Claudin 1 Mediates TNFα-Induced Gene Expression and Cell Migration in Human Lung Carcinoma Cells

Epithelial-mesenchymal transition (EMT) is an important mechanism in carcinogenesis. To determine the mechanisms that are involved in the regulation of EMT, it is crucial to develop new biomarkers and therapeutic targets towards cancers. In this study, when TGF beta 1 and TNF alpha were used to induce EMT in human lung carcinoma A549 cells, we found an increase in an epithelial cell tight junction marker, Claudin 1. We further identified that it was the TNF alpha and not the TGF beta 1 that induced the fibroblast-like morphology changes.
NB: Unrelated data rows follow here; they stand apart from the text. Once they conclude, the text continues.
(* ===== verification/AdminThms.v ===== *)
(** * The administration client: listing all members, sending a message

    The loop of [-list-members-all] against the server prints every member
    of the space once and in order, and ends. *)
From S2P Require Import Prelude Go Encoding Schema Config Store SpaceRepo UserRepo ChannelRepo MessageRepo BlobRepo Proto.
From S2P Require Import SpaceInv Codec CodecThms Auth Media Messaging DirectRepo DirectService DbInv Session SessionInv Manager.
From S2P Require Import Dispatch System Demo AuthThms SessionThms Paging Api Node Client AdminClient Link ClientThms.
Import sessionv1 admin_client.

(** ** Members in the order of their ids *)
Lemma ascending_unique {A} (key : A -> Z) l1 l2 : ascending key l1 -> ascending key l2 -> l1 ≡ₚ l2 -> l1 = l2.
Proof.
  revert l2. induction l1 as [|x l1 IH]; intros l2 H1 H2 Hp; [by apply Permutation_nil in Hp|].
  destruct l2 as [|y l2]; [by apply Permutation_sym, Permutation_nil in Hp|].
  apply ascending_cons in H1 as [H1 L1]. apply ascending_cons in H2 as [H2 L2].
  assert (x = y) as ->.
  { assert (x ∈ y :: l2) as [->|Hx]%elem_of_cons by (rewrite <- Hp; by left); [done|].
    assert (y ∈ x :: l1) as [->|Hy]%elem_of_cons by (rewrite Hp; by left); [done|].
    specialize (L1 y Hy). specialize (L2 x Hx). lia. }
  f_equal. apply IH; [done..|]. by apply Permutation_cons_inv in Hp.
Qed.
Lemma ascending_sorted {A} (key : A -> Z) (R : A -> A -> Prop) `{!RelDecision R} l :
  (forall x y, R x y <-> key x <= key y) -> NoDup (map key l) -> ascending key (merge_sort R l).
Proof.
  intros HR Hnd. assert (Transitive R) by (intros x y z; rewrite !HR; lia). assert (Total R) by (intros x y; rewrite !HR; lia).
  assert (NoDup (map key (merge_sort R l))) as Hn.
  { eapply NoDup_Permutation_proper; [|exact Hnd]. apply Permutation_map, merge_sort_Permutation. }
  assert (StronglySorted R (merge_sort R l)) as Hs by (apply StronglySorted_merge_sort; apply _).
  induction Hs as [|x l' Hs IH Hall]; [constructor|]. simpl in Hn. apply NoDup_cons in Hn as [Hx Hn].
  apply ascending_cons. split; [by apply IH|]. intros y Hy. pose proof (proj1 (Forall_forall _ _) Hall y Hy) as Hxy.
  apply HR in Hxy. assert (key x <> key y); [|lia]. intros E. apply Hx. rewrite E. apply elem_of_map. eauto.
Qed.

Section members.
Context `{Env} (s : Z) (d : DB) (Hwf : table_wf sm_id (server_members d)).

Lemma members_ascending k : ascending sm_id (members_after s k d).
Proof.
  unfold members_after. destruct (server_by_id s d); [|constructor].
  apply ascending_sorted; [done|]. apply NoDup_map_where, (wf_nodup _ _ Hwf).
Qed.
Lemma members_after_beyond k : 0 <= k -> members_after s k d = beyond sm_id k (members_after s 0 d).
Proof.
  intros Hk. apply (ascending_unique sm_id); [apply members_ascending|apply ascending_where, members_ascending|].
  unfold members_after. destruct (server_by_id s d) as [sr|]; [|done]. unfold beyond.
  rewrite merge_sort_Permutation. etrans; [|apply where_perm; symmetry; apply merge_sort_Permutation].
  rewrite where_where. match goal with |- ?a ≡ₚ ?b => assert (a = b) as ->; [|done] end. apply where_ext. intros m Hm.
  pose proof (wf_bound _ _ Hwf m Hm) as Hb. replace (0 <? sm_id m) with true by lia.
  by destruct (sm_space_id m =? s), (s_status sr =? 1), (sm_is_banned m), (k <? sm_id m), (bool_decide _).
Qed.

(** What the server shows of the members after an id. *)
Definition shown (k : Z) : list SpaceMember := omap (to_space_member d) (members_after s k d).

Lemma omap_total {A B} (f : A -> option B) l n : Forall (fun x => is_Some (f x)) l ->
  omap f (take n l) = take n (omap f l) /\ omap f (drop n l) = drop n (omap f l).
Proof.
  intros Hf. revert n. induction Hf as [|x l [y Hy] _ IH]; intros [|n]; [done..|].
  simpl. rewrite Hy. simpl. destruct (IH n) as [I1 I2]. unfold omap in *. by rewrite I1, I2.
Qed.
Lemma members_have_users k : Forall (fun m => is_Some (to_space_member d m)) (members_after s k d).
Proof.
  unfold members_after. destruct (server_by_id s d) as [sr|]; [|constructor]. apply Forall_forall. intros m Hm.
  rewrite merge_sort_Permutation in Hm. apply elem_of_where in Hm as [Hm _]. rewrite !andb_true_iff in Hm.
  destruct Hm as [_ [u Hu]%bool_decide_eq_true]. unfold to_space_member. rewrite Hu. by eexists.
Qed.
Lemma to_space_member_id m x : to_space_member d m = Some x -> MemberID x = sm_id m.
Proof. intros (u&_&E)%bind_Some. by simplify_eq. Qed.

Lemma beyond_omap k l : where_ (fun x => k <? MemberID x) (omap (to_space_member d) l) = omap (to_space_member d) (beyond sm_id k l).
Proof. symmetry. apply omap_where. intros m x Hx. by rewrite (to_space_member_id _ _ Hx). Qed.
Lemma shown_ascending k : ascending MemberID (shown k).
Proof. apply (ascending_omap _ sm_id); [apply to_space_member_id|apply members_ascending]. Qed.
Lemma shown_beyond k : 0 <= k -> shown k = beyond MemberID k (shown 0).
Proof. intros Hk. unfold shown, beyond. by rewrite beyond_omap, <- members_after_beyond. Qed.
Lemma shown_pos k x : x ∈ shown k -> 0 < MemberID x.
Proof.
  intros (m&Hm&Hx)%list_elem_of_omap. rewrite (to_space_member_id _ _ Hx).
  unfold members_after in Hm. destruct (server_by_id s d); [|set_solver].
  rewrite merge_sort_Permutation in Hm. apply elem_of_where in Hm as [_ Hm]. by apply (wf_bound _ _ Hwf).
Qed.
(** The members after the last one of a page are the rest. *)
Lemma shown_next k n x : 0 <= k -> last (take n (shown k)) = Some x -> shown (MemberID x) = drop n (shown k).
Proof.
  intros Hk [l1 Hl]%last_Some.
  assert (shown k = l1 ++ x :: drop n (shown k)) as Hsplit.
  { rewrite <- (take_drop n (shown k)) at 1. by rewrite Hl, <- app_assoc. }
  assert (x ∈ shown k) as Hx by (rewrite Hsplit; set_solver).
  rewrite shown_beyond by (pose proof (shown_pos k x Hx); lia).
  rewrite shown_beyond in Hsplit at 1 by done.
  apply (beyond_split MemberID k (shown 0) l1 x); [apply shown_ascending|done].
Qed.

(** ** A page of the API *)
Definition members_limit (limit : Z) : Z :=
  let limit := if limit =? 0 then 20 else limit in if 100 <? limit then 100 else limit.
Definition member_page (n : nat) (all : list SpaceMember) : ListSpaceMembersResp :=
  mkListSpaceMembersResp s (toSpaceMemberSummaries (take n all))
    (match last (take n all) with Some m => MemberID m | None => 0 end) (bool_decide (n < length all)%nat).

Lemma members_call uid k limit role w : w_faults w = [] -> w_db w = d -> role_of s uid d = Some role ->
  is_admin_role role = true -> 0 <= limit ->
  ListSpaceMembersForAPI uid s k limit w = (w, inr (member_page (Z.to_nat (members_limit limit)) (shown k))).
Proof.
  intros Hf Hd Hr Ha Hl. unfold ListSpaceMembersForAPI, GetMemberRole.
  assert (fetchOne (role_of s uid) w = (w, inr role)) as Er by (by rewrite fetchOne_calm, Hd, Hr).
  rewrite (bind_run _ _ _ _ _ Er).
  assert (negb (role =@ RoleOwner) && negb (role =@ RoleAdmin) = false) as -> by (by destruct role).
  rewrite (bind_run _ _ w w tt) by done. fold (members_limit limit). set (n := members_limit limit).
  assert (0 < n <= 100) as Hn by (unfold n, members_limit; repeat case_match; lia).
  rewrite u32_small by (unfold max_u32; lia). unfold ListSpaceMembers. replace (n + 1 =? 0) with false by lia.
  rewrite (bind_run _ _ _ _ _ (map_err_run _ _ _ _ _ (query_calm w Hf _))). rewrite Hd.
  destruct (omap_total (to_space_member d) _ (Z.to_nat (n + 1)) (members_have_users k)) as [-> _]. fold (shown k).
  set (all := shown k). assert (zlen (take (Z.to_nat (n + 1)) all) = Z.min (n + 1) (zlen all)) as Hlen.
  { unfold zlen. rewrite length_take. lia. }
  assert (u32 (zlen (take (Z.to_nat (n + 1)) all)) = zlen (take (Z.to_nat (n + 1)) all)) as ->.
  { apply u32_small. unfold max_u32, zlen in *. lia. }
  assert ((n <? zlen (take (Z.to_nat (n + 1)) all)) = bool_decide (Z.to_nat n < length all)%nat) as ->.
  { rewrite Hlen. unfold zlen. case_bool_decide; lia. }
  assert ((if bool_decide (Z.to_nat n < length all)%nat then take (Z.to_nat n) (take (Z.to_nat (n + 1)) all)
           else take (Z.to_nat (n + 1)) all) = take (Z.to_nat n) all) as ->; [|done].
  case_bool_decide; [rewrite take_take; f_equal; lia|]. rewrite !take_ge by lia. done.
Qed.
End members.

(** ** What the listing prints *)
Definition page_lines (p : list SpaceMember) : list string := "members:"%string :: (member_line <$> toSpaceMemberSummaries p).
Definition cursor_line (p : list SpaceMember) : string :=
  "next page cursor: after_member_id=" +:+ decimal (match last p with Some m => MemberID m | None => 0 end).
(** Pages, with the position between two of them. *)
Fixpoint listing (pages : list (list SpaceMember)) : list string :=
  match pages with
  | [] => []
  | [p] => page_lines p
  | p :: pages => page_lines p ++ cursor_line p :: listing pages
  end.

Lemma printMembers_eq {P} p (c : Client P) : printMembers (toSpaceMemberSummaries p) c = (printed (page_lines p) c, Done tt).
Proof.
  unfold printMembers. rewrite (bind_done _ _ _ (printed ["members:"%string] c) tt) by done. rewrite print_lines_eq.
  unfold printed, page_lines. simpl. by rewrite <- app_assoc.
Qed.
TNF alpha also caused the increase in Claudin-1 gene expression and protein levels in Triton X-100 soluble cytoplasm fraction. Down-regulation of Claudin-1, using small interfering RNA (siRNA), inhibited 75% of TNF alpha-induced gene expression changes. Claudin-1 siRNA effectively blocked TNF alpha-induced molecular functional networks related to inflammation and cell movement. Claudin-1 siRNA was able to significantly reduce TNF-enhanced cell migration and fibroblast-like morphology. Furthermore, over expression of Claudin 1 with a Claudin 1-pcDNA3.1/V5-His vector enhanced cell migration. In conclusion, these observations indicate that Claudin 1 acts as a critical signal mediator in TNF alpha-induced gene expression and cell migration in human lung cancer cells. Further analyses of these cellular processes may be helpful in developing novel therapeutic strategies.